Task instructions. Where the records below reach the line containing "intros (p &", start transcribing, and end with the line containing "answers a report", exactly and with nothing else added.

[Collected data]
>>>>>
Lemma wp_next_addr_from t rem p h :
  1 <= live h ->
  wp (next_addr_from inet_addr inet_pton6 file (AddrQuery f addr rem t) p) h (addr_step_post t (count_b p) h).
Proof.
  revert h. induction p as [|c p IH]; intros h Hl; cbn [next_addr_from].
  { apply wp_end_aquery; [cbn; lia|]. cbn. split; [lia|]. split; [|done]. split; [done|by intros []]. }
  unfold count_b. rewrite filter_cons. destruct (Z.eqb_spec c ch_b) as [->|Hb].
  { rewrite decide_True by done. cbn [aq_family aq_addr aq_timeouts length]. wp_step.
    apply wp_ptr_rr_name; [done|done|]. wp_step. split; [done|]. split; [done|].
    exists (count_b p). split; [unfold count_b; lia|]. by exists p. }
  rewrite decide_False by done. fold (count_b p). destruct (c =? ch_f); [|by apply IH]. cbn [aq_family aq_addr].
  wp_step. eapply wp_mono; [apply wp_lookup_file; [done|done|lia]|]. intros [st' host] h1 HP.
  pose proof (lookup_post_status _ _ _ _ _ _ _ _ HP) as Hok. destruct HP as [Hl1 _]. cbn [fst snd] in *.
  pose proof (host_blocks_nonneg host). case_bool_decide as Es.
  - apply wp_end_aquery; [lia|]. cbn. split; [lia|]. split; [done|done].
  - assert (host = None) as -> by (destruct host; [|done]; destruct Es; apply Hok; by eexists).
    cbn in Hl1. eapply wp_mono; [apply IH; lia|]. intros e h2. apply step_post_mono; [done|lia].
Qed.

Lemma wp_addr_callback p t a h :
  1 <= live h -> answer_ok a -> 0 <= t -> t + Search.an_timeouts a <= INT_MAX ->
  wp (addr_callback inet_addr inet_pton6 file (AddrQuery f addr p t) a) h
    (addr_step_post (t + Search.an_timeouts a) (count_b p) h).
Proof.
  intros Hl [Hto Hlen] Ht Hmax. unfold addr_callback. wp_step. cbn [aq_timeouts].
  apply wp_int_add; [unfold INT_MIN; lia|]. cbn [aq_family aq_addr aq_remaining_lookups]. cbv zeta.
  assert (Hend : forall st host h1, host_blocks host + 1 <= live h1 -> live h1 - host_blocks host = live h ->
    (st = ARES_SUCCESS <-> is_Some host) ->
    wp (end_aquery (AddrQuery f addr p (t + Search.an_timeouts a)) st host) h1
      (addr_step_post (t + Search.an_timeouts a) (count_b p) h)).
  { intros st host h1 H1 H2 H3. apply wp_end_aquery; [done|]. cbn. split; [lia|]. split; [done|done]. }
  assert (Hno : forall st, st <> ARES_SUCCESS -> st = ARES_SUCCESS <-> is_Some (@None hostent))
    by (intros st Hst; split; [done|by intros []]).
  case_bool_decide as Est.
  - wp_step. eapply wp_mono; [apply wp_parse_ptr; [done|lia]|]. intros r h1 Hr. unfold host_post in Hr.
    destruct r as [st|host].
    + apply Hend; cbn; [destruct st; try done; lia|destruct st; try done; lia|apply Hno; by destruct st].
    + destruct Hr as [Hl1 _]. apply Hend; cbn; [lia|lia|split; [by eexists|done]].
  - destruct (bool_decide (Search.an_status a = ARES_EDESTRUCTION)); [apply Hend; cbn; [lia|lia|by apply Hno]|].
    by apply wp_next_addr_from.
Qed.

Lemma addr_callback_step m t q a h :
  addr_waits m t q -> 1 <= live h -> answer_ok a -> 0 <= t -> t + Search.an_timeouts a <= INT_MAX ->
  wp (addr_callback inet_addr inet_pton6 file q a) h (addr_step_post (t + Search.an_timeouts a) m h).
Proof.
  intros (p & -> & Hp) Hl Ha Ht Hmax. eapply wp_mono; [by apply wp_addr_callback|].
  intros e h'. by apply step_post_mono.
Qed.
End by_addr.

(** A lookup by address is safe, ends and reports once. For any address of
    its family, lookups string and hosts file, and whatever the answers are,
    [ares_gethostbyaddr] and the callbacks it is run with return without
    undefined behaviour; the reverse name fits its buffer and is all that is
    asked for, at most once for each DNS lookup in the string; with that many
    answers a report has been made, a host entry exactly with success, the
    time-outs of all answers, and every block released. *)
Theorem gethostbyaddr_safe inet_addr inet_pton6 file lookups f addr answers h :
  hosts_ok file -> bytes addr -> 0 <= live h -> Forall answer_ok answers -> total answers <= INT_MAX ->
  wp (gethostbyaddr inet_addr inet_pton6 file lookups addr (Family f) answers) h (fun r h' =>
    Forall (fun x => x = (reverse_name f addr, T_PTR)) r.1 /\ (length r.1 <= count_b lookups)%nat /\
    match r.2 with
    | None => live h' = live h + 1 /\ (length answers < count_b lookups)%nat
    | Some res => live h' = live h /\ result_ok res /\ hr_timeouts res = total (take (length r.1) answers)
    end).
Proof.
  intros Hfile Hb Hl Hans Hmax. unfold gethostbyaddr, ares_gethostbyaddr.
  assert (Hdone : forall st h', st <> ARES_SUCCESS -> live h' = live h ->
    wp (lookup_run (addr_callback inet_addr inet_pton6 file) answers (HDone (HostResult st 0 None))) h' (fun r h' =>
      Forall (fun x => x = (reverse_name f addr, T_PTR)) r.1 /\ (length r.1 <= count_b lookups)%nat /\
      match r.2 with
      | None => live h' = live h + 1 /\ (length answers < count_b lookups)%nat
      | Some res => live h' = live h /\ result_ok res /\ hr_timeouts res = total (take (length r.1) answers)
      end)).
  { intros st h' Hst Hl'. rewrite lookup_run_done. wp_step. split; [apply Forall_nil_2|]. split; [cbn; lia|].
    cbn. split; [done|]. split; [by apply no_host_ok|]. by rewrite take_0. }
  wp_step. destruct (Z.eqb_spec (Zlen addr) (addr_size f)) as [Hs|Hs]; cbn [negb]; [|wp_step; by apply Hdone].
  wp_step. apply wp_malloc; intros o _; cbn [negb]; [|wp_step; by apply Hdone].
  eapply wp_mono; [apply (wp_next_addr_from _ _ _ f addr Hfile Hs Hb); cbn; lia|]. intros e h2 He.
  eapply wp_mono.
  { eapply (wp_lookup_run _ 1 (addr_asks f addr) (addr_waits f addr)); [|exact He|cbn; lia|done|lia|lia].
    intros. by apply addr_callback_step. }
  intros r h3 (HF & Hlen & HP). split; [done|]. split; [done|]. cbn [live] in HP.
  destruct (r.2) as [res|]; [destruct HP as (? & ? & ->)|destruct HP]; (split; [lia|done]).
Qed.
<<<<<
Solution to this exercise.
  intros (p & -> & Hp) Hl Ha Ht Hmax. eapply wp_mono; [by apply wp_addr_callback|].
  intros e h'. by apply step_post_mono.
Qed.
End by_addr.

(** A lookup by address is safe, ends and reports once. For any address of
    its family, lookups string and hosts file, and whatever the answers are,
    [ares_gethostbyaddr] and the callbacks it is run with return without
    undefined behaviour; the reverse name fits its buffer and is all that is
    asked for, at most once for each DNS lookup in the string; with that many
    answers a report has been made, a host entry exactly with success, the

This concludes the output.